▶ WHAT TO PRODUCE
Repeat exactly the lines of the entries below from the one with "b_total_price : Q;" through the one with "ev_deal_id : string;", both ends included, and nothing else.
----
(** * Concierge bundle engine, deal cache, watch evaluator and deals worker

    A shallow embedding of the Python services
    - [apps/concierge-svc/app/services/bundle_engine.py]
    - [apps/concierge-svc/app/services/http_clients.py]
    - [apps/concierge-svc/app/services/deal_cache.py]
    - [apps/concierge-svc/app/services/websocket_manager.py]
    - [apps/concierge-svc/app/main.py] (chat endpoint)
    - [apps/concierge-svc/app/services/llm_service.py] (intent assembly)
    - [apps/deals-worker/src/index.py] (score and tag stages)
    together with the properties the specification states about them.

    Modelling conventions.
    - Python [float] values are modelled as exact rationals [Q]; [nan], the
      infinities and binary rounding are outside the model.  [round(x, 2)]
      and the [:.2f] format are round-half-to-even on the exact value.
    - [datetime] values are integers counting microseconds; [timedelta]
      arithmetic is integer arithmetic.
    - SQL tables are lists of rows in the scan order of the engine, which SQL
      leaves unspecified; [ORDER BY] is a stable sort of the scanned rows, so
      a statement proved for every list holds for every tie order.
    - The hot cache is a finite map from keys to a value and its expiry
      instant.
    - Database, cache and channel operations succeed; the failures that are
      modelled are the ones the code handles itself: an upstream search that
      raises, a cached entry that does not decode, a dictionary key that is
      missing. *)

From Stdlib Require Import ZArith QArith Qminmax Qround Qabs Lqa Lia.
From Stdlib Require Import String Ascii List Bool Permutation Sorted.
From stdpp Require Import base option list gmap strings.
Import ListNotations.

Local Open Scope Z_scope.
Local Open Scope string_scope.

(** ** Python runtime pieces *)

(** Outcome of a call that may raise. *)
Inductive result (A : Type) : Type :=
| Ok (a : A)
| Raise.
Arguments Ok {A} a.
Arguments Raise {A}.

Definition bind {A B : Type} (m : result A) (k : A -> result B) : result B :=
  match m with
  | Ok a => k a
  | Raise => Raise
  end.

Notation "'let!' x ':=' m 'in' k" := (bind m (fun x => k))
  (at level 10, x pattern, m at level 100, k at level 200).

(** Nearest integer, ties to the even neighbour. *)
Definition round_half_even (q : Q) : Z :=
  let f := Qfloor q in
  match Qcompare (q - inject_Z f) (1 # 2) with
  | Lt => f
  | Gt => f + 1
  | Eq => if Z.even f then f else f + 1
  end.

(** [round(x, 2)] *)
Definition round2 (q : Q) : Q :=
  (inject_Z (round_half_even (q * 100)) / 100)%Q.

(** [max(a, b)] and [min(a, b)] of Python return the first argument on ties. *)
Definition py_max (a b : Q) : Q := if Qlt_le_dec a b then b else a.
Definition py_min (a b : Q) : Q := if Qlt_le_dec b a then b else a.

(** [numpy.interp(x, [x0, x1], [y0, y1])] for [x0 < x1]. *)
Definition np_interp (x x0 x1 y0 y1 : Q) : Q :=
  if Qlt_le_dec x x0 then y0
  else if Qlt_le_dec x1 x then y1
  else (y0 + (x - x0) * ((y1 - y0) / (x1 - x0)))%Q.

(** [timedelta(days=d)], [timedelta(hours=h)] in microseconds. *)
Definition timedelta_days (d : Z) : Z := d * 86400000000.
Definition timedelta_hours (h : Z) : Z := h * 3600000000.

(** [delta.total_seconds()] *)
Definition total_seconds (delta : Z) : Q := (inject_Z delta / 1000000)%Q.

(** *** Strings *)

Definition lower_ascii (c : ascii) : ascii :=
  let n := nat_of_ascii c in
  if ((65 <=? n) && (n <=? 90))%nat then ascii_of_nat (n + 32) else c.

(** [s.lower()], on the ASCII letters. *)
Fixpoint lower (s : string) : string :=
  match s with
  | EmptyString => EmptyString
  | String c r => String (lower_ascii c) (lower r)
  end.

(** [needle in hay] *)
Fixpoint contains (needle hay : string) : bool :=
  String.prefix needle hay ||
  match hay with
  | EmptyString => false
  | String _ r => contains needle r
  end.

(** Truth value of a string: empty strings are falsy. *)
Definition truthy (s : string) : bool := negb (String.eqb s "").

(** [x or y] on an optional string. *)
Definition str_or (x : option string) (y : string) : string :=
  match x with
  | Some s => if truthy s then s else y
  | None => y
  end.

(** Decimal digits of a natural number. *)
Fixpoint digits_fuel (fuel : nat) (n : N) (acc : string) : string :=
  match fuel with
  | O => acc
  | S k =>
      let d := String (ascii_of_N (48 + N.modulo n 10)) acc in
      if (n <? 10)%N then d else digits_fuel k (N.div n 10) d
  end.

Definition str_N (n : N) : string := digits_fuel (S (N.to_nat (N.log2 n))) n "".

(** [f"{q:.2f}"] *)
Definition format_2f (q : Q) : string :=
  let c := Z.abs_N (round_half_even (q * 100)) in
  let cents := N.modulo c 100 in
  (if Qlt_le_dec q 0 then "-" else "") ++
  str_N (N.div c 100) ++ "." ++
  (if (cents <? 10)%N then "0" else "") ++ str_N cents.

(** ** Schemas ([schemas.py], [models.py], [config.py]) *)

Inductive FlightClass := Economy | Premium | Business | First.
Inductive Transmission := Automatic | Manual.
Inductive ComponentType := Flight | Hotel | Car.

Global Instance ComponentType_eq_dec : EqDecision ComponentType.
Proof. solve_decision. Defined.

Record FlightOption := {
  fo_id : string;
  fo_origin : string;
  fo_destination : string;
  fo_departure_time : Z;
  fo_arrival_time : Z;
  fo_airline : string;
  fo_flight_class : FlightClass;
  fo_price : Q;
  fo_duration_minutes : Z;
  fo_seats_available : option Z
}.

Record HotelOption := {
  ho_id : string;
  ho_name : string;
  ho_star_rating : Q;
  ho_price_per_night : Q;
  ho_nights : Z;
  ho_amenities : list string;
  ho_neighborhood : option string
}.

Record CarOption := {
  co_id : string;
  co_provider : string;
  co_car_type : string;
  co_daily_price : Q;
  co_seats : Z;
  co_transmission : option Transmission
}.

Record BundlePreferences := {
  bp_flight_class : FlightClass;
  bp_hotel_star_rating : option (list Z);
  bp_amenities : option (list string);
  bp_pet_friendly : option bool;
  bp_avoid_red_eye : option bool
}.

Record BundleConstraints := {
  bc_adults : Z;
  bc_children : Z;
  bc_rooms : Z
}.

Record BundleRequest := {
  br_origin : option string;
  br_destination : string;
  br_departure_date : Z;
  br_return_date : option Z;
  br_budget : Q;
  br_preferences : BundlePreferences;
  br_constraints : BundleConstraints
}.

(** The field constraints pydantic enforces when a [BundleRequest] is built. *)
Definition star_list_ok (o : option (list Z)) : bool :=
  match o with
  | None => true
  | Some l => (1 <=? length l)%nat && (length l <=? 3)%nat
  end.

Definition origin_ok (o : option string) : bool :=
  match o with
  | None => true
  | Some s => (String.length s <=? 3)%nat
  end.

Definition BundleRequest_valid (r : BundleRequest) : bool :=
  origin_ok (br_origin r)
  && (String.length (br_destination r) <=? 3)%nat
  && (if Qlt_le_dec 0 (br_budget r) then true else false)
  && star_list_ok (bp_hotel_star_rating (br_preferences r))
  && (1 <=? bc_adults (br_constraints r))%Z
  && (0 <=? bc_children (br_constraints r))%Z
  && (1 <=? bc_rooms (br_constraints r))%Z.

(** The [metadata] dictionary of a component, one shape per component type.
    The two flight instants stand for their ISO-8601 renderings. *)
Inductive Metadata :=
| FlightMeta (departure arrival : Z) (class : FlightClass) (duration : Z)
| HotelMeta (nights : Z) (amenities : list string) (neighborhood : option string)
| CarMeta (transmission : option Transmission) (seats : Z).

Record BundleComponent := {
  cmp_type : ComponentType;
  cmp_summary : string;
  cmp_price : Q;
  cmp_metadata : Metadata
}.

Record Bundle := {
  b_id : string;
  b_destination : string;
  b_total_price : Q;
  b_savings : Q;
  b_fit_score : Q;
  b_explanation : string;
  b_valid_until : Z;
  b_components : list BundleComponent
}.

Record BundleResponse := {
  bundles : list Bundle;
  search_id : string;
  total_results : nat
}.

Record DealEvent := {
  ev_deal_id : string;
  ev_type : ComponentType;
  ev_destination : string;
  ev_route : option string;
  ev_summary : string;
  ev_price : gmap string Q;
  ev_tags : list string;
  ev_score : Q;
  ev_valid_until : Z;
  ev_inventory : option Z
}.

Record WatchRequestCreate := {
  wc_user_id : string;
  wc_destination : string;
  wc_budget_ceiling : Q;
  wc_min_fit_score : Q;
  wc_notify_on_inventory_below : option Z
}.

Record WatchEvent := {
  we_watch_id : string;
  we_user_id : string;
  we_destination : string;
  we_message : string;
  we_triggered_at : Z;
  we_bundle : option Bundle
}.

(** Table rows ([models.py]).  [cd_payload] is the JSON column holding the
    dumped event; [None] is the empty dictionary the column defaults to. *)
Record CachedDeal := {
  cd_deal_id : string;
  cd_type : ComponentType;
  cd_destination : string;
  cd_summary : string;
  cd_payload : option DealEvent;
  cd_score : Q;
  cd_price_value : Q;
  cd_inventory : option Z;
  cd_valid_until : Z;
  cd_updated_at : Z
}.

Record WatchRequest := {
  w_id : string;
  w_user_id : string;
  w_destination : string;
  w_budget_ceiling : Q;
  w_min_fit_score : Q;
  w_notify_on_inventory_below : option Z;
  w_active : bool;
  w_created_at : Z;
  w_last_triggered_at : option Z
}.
----
▶ SOLVED EXERCISE
  b_total_price : Q;
  b_savings : Q;
  b_fit_score : Q;
  b_explanation : string;
  b_valid_until : Z;
  b_components : list BundleComponent
}.

Record BundleResponse := {
  bundles : list Bundle;
  search_id : string;
  total_results : nat
}.

Record DealEvent := {
  ev_deal_id : string;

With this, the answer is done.